Он выпил до дна, но все не отпускал чаши и все продолжал делать глотательные движения, кадык его ходил вверх и вниз неровно и напряженно. Наконец чаша выпала из его рук и он повалился навзничь. Удобно упал, головой на подушку. Багровые пятна выступили на его лице и тут же заполнили его целиком: оно сделалось одним багровым пятном. Он уже не задыхался, он просто хрипел. Мальчик держал его вздрагивающую руку и неподвижно смотрел на его лицо. Ждали все, не один только я, но он все хрипел и хрипел, и казалось, этому не будет конца. Меч был в моих руках, и рука вдруг дрогнула и пошла вперед, чтобы поразить его грудь; пошла сама, без моего ведома, помогая мне. Я подумал: пусть сбудется его собственное предсказание о мече и яде. Но я, еще не вполне окаменев, сумел отвести руку. Пальцы разжались, и меч упал на ковер возле его ложа. Я почувствовал облегчение, мне нельзя было проливать кровь императора. Священную кровь. И невозможно было становиться настоящим убийцей.
Силы уходили из меня, и я сумел встать только на колени. И так же, на коленях, сделал несколько коротких шагов к его изголовью. Правильнее - подполз. Его лицо было совсем близко от моего лица, а его хрипение сделалось таким громким, что я почти оглох. Правда, я уже не слышал ничего вокруг. Ничего, хотя вокруг стояла полная тишина и царило всеобщее окаменение.
Все остальное я делал, уже плохо понимая, что делаю. Просто мне необходимо было защититься от его хрипа. Я выдернул подушку из-под его головы и накрыл ею лицо. И навалился всем телом. Я плохо ощущал себя, сознание мое было затуманено, и, наверное, я так мог пролежать на нем сколько угодно времени. Хрипов больше не слышалось, и Тиберия больше не было передо мной. Но не было и меня.

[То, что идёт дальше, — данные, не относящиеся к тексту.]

(** ** Initial states *)

(** A store filled by [TupleInsert] before the transactions start. *)
Inductive loaded : gmap Z (nat * Z) -> DB St -> Prop :=
  | loaded_empty db :
      db_nodes db = ∅ -> (forall t s, db_tables db !! t = Some s -> ms_map s = ∅) ->
      0 < db_brk db -> 0 < db_snapshot db -> loaded ∅ db
  | loaded_insert own db t k bytes db' n :
      loaded own db -> TupleInsert t k bytes db = Ok db' -> tmap db' t k = Some n ->
      db_brk db + sizeof_Obj < HAVEREMOVED -> loaded (<[n := (t, k)]> own) db'.

(** Every thread has called the two [ThreadLocalInit]s. *)
Record initial (s : Sys St P) : Prop := {
  init_db : loaded (sy_own s) (sy_db s);
  init_threads i th : sy_threads s !! i = Some th ->
    exists number, th = mkThread (DBTX_ThreadLocalInit number (ThreadLocalInit i (sy_db s))) Idle [];
  init_writes : sy_writes s = 0;
  init_hist : sy_hist s = []
}.

Lemma TupleInsert_ok own db t k bytes db' :
  db_ok own 0 db -> db_brk db + sizeof_Obj < HAVEREMOVED -> TupleInsert t k bytes db = Ok db' ->
  exists n, tmap db' t k = Some n /\ db_ok (<[n := (t, k)]> own) 0 db' /\
    forall t' k', abs db' t' k' = apply_write (abs db) (t, k, db_brk db + sizeof_Obj) t' k'.
Proof.
  intros Hok Hbrk Hrun. unfold TupleInsert, Put in Hrun. cbn [malloc] in Hrun.
  set (db1 := set_vals _ _) in Hrun.
  destruct (db_ok_same own 0 db db1) as (Hok1 & _ & Ha1); try done.
  { simpl. unfold sizeof_Obj. lia. }
  destruct (GetWithInsert t k db1) as [[n db2]|] eqn:Hg; [|done]. unfold mbind, result_bind in Hrun.
  destruct (GetWithInsert_ok own 0 db1 t k n db2 Hok1) as (Hok2 & _ & Ha2 & Ht); [lia|done|].
  destruct (ok_tab _ _ _ Hok2 t k n Ht) as (Ho & nd & Hn & Hv).
  unfold node_at in Hrun. rewrite Hn in Hrun. simpl in Hrun. injection Hrun as <-.
  destruct (ok_node _ _ _ Hok2 n t k Ho) as (nd' & Hn' & _ & _ & Hc). assert (nd' = nd) as -> by congruence.
  destruct (db_ok_put (<[n := (t, k)]> own) 0 0 db2 n t k nd
    (set_seq 1 (set_value (db_brk db + sizeof_Obj) nd))) as [Hok3 Ha3]; try done; simpl; try lia.
  exists n. split_and!; try done. intros t' k'. etrans; [apply Ha3|]. unfold apply_write. simpl.
  by rewrite Ha2, Ha1.
Qed.

Lemma loaded_ok own db : loaded own db -> db_ok own 0 db.
Proof.
  induction 1 as [db Hn Ht Hb Hs|own db t k bytes db' n Hl IH Hrun Hn Hb].
  - assert (forall t k, tmap db t k = None) as Hnone.
    { intros t k. unfold tmap. destruct (db_tables db !! t) as [s|] eqn:E; simpl; [|done].
      by rewrite (Ht t s E), lookup_empty. }
    split; try done.
    + intros t k a. by rewrite Hnone.
    + intros a [n Ha]. by rewrite Hn, lookup_empty in Ha.
  - destruct (TupleInsert_ok own db t k bytes db' IH Hb Hrun) as (n' & Hn' & Hok & _). by simplify_eq.
Qed.

Lemma initial_ok s : initial s -> sys_ok (abs (sy_db s)) s.
Proof.
  intros [Hdb Hth Hw Hh]. apply loaded_ok in Hdb. split_and!.
  - by rewrite Hw.
  - lia.
  - intros i th Hi. destruct (Hth i th Hi) as (number & ->).
    split; simpl; eauto using ReadSet_new_wf, WriteSet_new_wf, DELSet_new_wf.
    + intros t e [-> _]%lookup_replicate_1. by left.
    + exists ∅. split_and!; [set_solver| |done]. simpl. apply Forall_replicate, pool_in_empty.
  - by rewrite Hh.
  - by rewrite Hh.
Qed.

Lemma sys_ok_reach s0 s : initial s0 -> rtc step s0 s -> sys_ok (abs (sy_db s0)) s.
Proof.
  intros Hi Hr. apply initial_ok in Hi. by apply (steps_ok _ s0).
Qed.

(** An uncontended [Get] returns what the database has for the key. *)
Lemma Get_abs own w db tx log fuel t k label :
  db_ok own w db -> 0 <= w -> thread_ok own db (mkThread tx Running log) ->
  is_Some (db_tables db !! t) -> WriteSet_Lookup (tx_writeset tx) t k = None ->
  exists tx' db', Get (S fuel) t k label tx db = Ok (abs db t k, tx', db').
Proof.
  intros Hok Hw Hth [s Hs] Hlk. unfold Get. rewrite Hlk. simpl.
  assert (exists n db', GetWithInsert t k db = Ok (n, db')) as (n & db' & Hg).
  { unfold GetWithInsert. rewrite Hs. simpl. unfold mbind, result_bind.
    destruct (ms_GetWithInsert s k _) as [[n []] s']; eauto. }
  destruct (GetWithInsert_ok own w db t k n db' Hok Hw Hg) as (Hok' & _ & Ha & Ht).
  destruct (ok_tab _ _ _ Hok' t k n Ht) as (Ho & nd & Hn & Hv).
  assert (n <> NULL) as Hnn by (destruct (ok_dom _ _ _ Hok' n); [eauto|unfold NULL; lia]).
  unfold Get_lookup. rewrite Hg. unfold mbind, result_bind. rewrite (proj2 (Z.eqb_neq _ _) Hnn).
  rewrite (proj2 (Z.eqb_neq _ _) Hnn). unfold Get_rtm, node_at. rewrite Hn.
  unfold from_opt, mbind, result_bind. rewrite (proj2 (Z.eqb_neq _ _) Hv).
  destruct (ReadSet_Add_spec (read_word db') n label (tx_readset tx) (mn_seq nd)) as (r & Hr & _).
  { apply Hth. }
  { unfold read_word. by rewrite Hn. }
  cbn [tx_readset set_buffer]. rewrite Hr. unfold Get_value, node_at. rewrite Hn. simpl. do 2 eexists. do 3 f_equal.
  rewrite <- Ha. unfold abs. rewrite Ht. simpl. by rewrite Hn.
Qed.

И тут закричал мальчик. Громко, хрипло, как если бы кричал не мальчик, а старик. В единое мгновение я избавился от оцепенения, разум мой сделался свеж, а силы вернулись в тело. Обернувшись не к мальчику, а только на его крик, я протянул руку и зажал ему рот. Его голова была столь маленькой, что я свободно удерживал ее рукой. И сдавливал, смыкал пальцы, пока не услышал слабый стон. Тогда я разжал пальцы и оттолкнул его лицо от себя.
- Макрон, - сказал я.
И Макрон ответил:
- Да.
- Распни его.
И он опять сказал:
- Да.
Он схватил его - я не видел, а слышал только звуки - и за моей спиной потащил к выходу.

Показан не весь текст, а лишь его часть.